• _Brief_
Wherever the string "minted" shows up in the material below, copy that line.

-*-

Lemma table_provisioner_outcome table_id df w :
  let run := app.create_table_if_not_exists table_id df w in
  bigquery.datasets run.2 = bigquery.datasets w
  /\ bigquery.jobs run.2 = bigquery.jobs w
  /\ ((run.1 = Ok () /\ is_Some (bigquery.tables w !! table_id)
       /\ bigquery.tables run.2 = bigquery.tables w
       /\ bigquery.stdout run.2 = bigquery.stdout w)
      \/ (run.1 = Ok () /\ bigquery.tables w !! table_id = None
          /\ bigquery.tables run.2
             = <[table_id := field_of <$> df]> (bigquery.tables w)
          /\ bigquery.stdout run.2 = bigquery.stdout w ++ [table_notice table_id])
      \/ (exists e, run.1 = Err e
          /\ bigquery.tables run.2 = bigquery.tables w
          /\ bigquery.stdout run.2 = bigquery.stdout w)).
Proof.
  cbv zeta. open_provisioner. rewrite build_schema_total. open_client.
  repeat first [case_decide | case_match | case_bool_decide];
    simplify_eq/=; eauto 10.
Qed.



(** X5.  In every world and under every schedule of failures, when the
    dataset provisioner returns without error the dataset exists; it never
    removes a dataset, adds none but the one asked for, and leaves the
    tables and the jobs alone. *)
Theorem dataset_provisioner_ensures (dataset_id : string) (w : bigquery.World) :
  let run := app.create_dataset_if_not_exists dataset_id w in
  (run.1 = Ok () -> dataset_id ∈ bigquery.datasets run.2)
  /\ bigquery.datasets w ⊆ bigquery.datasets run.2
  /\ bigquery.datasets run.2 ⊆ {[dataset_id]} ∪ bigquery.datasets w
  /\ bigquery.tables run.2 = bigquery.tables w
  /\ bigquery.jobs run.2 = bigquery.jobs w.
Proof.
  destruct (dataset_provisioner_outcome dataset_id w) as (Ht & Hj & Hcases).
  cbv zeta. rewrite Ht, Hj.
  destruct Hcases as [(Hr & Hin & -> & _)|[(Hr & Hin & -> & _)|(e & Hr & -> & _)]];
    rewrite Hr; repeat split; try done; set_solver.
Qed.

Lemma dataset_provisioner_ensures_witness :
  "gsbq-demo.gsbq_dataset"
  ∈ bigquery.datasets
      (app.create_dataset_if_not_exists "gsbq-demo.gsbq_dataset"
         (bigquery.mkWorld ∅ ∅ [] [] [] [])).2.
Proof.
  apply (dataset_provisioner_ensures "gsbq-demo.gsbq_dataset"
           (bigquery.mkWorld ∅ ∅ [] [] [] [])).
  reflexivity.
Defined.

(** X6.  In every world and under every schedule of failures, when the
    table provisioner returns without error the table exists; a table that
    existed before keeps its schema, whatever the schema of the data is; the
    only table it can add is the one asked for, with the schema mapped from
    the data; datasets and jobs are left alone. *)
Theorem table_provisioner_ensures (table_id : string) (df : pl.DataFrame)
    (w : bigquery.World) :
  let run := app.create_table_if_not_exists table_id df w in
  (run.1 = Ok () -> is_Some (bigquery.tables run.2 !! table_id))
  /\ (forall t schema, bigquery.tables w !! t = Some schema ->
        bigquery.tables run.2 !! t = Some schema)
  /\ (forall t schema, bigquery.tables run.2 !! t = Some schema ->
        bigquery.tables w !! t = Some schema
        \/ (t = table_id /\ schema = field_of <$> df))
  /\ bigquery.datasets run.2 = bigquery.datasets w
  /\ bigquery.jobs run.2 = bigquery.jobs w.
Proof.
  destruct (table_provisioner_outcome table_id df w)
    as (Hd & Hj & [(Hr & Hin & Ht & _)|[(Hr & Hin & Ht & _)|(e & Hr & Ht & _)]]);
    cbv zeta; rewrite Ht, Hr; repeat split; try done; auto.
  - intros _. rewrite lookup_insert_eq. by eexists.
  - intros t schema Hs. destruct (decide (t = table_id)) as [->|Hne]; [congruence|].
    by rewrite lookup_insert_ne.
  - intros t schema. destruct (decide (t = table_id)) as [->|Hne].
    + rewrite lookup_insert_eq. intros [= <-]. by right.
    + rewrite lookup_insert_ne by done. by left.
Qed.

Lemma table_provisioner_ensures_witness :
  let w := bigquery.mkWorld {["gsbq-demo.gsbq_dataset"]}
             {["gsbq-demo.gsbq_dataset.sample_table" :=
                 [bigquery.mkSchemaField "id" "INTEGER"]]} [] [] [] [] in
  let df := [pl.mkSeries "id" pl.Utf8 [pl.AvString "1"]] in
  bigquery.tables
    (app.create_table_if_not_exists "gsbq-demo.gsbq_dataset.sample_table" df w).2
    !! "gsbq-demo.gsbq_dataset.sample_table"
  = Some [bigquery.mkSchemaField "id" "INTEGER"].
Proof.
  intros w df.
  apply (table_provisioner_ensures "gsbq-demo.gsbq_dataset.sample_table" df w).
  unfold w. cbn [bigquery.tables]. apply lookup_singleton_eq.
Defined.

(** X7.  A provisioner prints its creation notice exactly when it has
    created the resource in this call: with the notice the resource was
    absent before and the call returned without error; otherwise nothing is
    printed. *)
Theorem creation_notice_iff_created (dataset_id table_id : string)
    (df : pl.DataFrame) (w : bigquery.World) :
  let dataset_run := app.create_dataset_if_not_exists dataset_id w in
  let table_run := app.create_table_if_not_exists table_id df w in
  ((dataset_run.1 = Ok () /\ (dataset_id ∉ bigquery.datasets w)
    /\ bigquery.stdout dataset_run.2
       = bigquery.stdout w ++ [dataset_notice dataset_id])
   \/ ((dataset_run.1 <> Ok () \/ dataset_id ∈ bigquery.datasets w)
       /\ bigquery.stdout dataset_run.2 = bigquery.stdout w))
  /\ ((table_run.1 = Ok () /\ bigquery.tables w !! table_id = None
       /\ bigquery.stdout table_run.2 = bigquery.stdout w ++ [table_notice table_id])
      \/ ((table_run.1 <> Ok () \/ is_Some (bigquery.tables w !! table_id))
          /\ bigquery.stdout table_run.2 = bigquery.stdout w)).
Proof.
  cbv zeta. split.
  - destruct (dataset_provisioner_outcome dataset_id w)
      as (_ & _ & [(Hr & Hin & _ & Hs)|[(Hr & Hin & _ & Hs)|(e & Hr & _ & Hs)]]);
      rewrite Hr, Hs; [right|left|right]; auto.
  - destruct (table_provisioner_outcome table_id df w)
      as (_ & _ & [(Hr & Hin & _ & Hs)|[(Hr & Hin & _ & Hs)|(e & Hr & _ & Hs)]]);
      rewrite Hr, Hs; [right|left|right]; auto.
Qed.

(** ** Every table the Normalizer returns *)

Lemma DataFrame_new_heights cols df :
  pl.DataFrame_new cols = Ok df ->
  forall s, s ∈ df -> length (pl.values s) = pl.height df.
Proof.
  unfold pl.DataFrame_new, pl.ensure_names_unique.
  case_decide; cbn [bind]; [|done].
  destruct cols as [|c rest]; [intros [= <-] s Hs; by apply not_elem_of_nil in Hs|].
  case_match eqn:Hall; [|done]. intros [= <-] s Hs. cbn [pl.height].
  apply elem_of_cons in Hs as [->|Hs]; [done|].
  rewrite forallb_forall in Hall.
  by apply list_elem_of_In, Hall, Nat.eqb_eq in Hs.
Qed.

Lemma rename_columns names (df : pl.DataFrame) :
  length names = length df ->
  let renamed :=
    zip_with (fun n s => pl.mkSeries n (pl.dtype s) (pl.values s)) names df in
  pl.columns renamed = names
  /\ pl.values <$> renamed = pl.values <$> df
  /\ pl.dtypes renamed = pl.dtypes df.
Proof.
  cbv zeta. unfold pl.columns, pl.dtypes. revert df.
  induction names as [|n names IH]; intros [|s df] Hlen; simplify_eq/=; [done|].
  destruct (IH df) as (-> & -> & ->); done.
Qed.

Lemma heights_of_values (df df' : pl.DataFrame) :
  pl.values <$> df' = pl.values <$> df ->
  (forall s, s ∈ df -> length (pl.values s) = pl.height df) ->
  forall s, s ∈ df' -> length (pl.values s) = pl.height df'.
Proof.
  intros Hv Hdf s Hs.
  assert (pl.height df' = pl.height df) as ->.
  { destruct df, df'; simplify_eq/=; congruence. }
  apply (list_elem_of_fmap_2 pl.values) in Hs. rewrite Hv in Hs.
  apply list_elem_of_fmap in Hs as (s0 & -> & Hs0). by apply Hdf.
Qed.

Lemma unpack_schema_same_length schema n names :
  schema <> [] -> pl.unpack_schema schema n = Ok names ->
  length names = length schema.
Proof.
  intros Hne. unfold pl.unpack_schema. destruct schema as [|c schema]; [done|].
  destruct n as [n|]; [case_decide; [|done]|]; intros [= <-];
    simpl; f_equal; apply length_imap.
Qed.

-*-

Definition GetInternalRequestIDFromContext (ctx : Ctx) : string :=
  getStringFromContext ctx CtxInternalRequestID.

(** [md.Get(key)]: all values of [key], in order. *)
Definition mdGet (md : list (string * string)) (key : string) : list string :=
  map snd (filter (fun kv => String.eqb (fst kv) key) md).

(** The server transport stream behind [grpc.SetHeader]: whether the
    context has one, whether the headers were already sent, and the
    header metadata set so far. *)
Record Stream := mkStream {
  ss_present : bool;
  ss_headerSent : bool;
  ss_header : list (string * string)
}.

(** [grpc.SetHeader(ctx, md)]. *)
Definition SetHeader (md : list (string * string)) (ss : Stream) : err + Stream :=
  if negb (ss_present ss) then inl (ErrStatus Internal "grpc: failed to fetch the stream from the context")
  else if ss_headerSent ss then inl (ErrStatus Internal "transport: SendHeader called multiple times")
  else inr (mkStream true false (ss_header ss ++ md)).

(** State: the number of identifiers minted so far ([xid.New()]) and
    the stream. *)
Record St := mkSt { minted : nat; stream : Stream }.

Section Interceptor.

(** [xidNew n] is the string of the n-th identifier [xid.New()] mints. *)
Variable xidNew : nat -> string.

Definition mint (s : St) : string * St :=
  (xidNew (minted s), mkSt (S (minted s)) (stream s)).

-*-

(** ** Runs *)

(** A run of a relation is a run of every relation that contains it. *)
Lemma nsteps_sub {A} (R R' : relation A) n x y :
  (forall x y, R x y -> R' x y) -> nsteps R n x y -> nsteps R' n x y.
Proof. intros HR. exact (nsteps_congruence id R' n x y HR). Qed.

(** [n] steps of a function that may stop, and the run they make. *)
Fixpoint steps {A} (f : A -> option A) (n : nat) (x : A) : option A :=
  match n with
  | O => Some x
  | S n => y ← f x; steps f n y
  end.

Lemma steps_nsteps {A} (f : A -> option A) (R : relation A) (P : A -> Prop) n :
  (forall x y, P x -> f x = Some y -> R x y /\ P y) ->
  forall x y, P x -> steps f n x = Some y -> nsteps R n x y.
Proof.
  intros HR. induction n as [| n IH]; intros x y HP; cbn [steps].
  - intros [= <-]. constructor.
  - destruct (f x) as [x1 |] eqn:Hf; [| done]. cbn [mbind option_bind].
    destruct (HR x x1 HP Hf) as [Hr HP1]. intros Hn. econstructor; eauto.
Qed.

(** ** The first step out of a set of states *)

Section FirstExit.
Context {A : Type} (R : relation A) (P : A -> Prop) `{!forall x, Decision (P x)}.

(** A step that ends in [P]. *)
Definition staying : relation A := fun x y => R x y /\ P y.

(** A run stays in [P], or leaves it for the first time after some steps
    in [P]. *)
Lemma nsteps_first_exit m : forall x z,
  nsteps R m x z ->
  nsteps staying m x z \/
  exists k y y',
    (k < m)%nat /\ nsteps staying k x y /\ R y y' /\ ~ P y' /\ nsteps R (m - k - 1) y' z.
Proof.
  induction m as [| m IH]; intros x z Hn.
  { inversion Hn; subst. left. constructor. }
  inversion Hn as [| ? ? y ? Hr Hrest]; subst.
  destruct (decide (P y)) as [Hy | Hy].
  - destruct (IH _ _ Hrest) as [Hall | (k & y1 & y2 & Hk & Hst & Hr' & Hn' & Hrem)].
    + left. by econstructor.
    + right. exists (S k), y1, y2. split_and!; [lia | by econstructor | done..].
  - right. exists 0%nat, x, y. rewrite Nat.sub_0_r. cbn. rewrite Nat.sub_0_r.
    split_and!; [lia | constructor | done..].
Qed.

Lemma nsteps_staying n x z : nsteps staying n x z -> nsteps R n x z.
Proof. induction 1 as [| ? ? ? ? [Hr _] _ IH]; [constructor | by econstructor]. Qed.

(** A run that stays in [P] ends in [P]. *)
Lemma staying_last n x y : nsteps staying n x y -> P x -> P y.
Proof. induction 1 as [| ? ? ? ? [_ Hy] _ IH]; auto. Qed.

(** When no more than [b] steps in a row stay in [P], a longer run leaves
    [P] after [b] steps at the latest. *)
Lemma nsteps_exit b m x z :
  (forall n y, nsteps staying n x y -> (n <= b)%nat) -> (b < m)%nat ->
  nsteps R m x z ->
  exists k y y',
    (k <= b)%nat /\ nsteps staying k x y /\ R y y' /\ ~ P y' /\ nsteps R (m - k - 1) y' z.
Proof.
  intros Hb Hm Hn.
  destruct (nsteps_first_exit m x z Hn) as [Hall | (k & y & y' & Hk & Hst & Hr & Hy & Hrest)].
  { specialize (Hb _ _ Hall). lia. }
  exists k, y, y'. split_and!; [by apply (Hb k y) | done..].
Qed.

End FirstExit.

-*-

• _Task solution_
(** State: the number of identifiers minted so far ([xid.New()]) and
Record St := mkSt { minted : nat; stream : Stream }.
  (xidNew (minted s), mkSt (S (minted s)) (stream s)).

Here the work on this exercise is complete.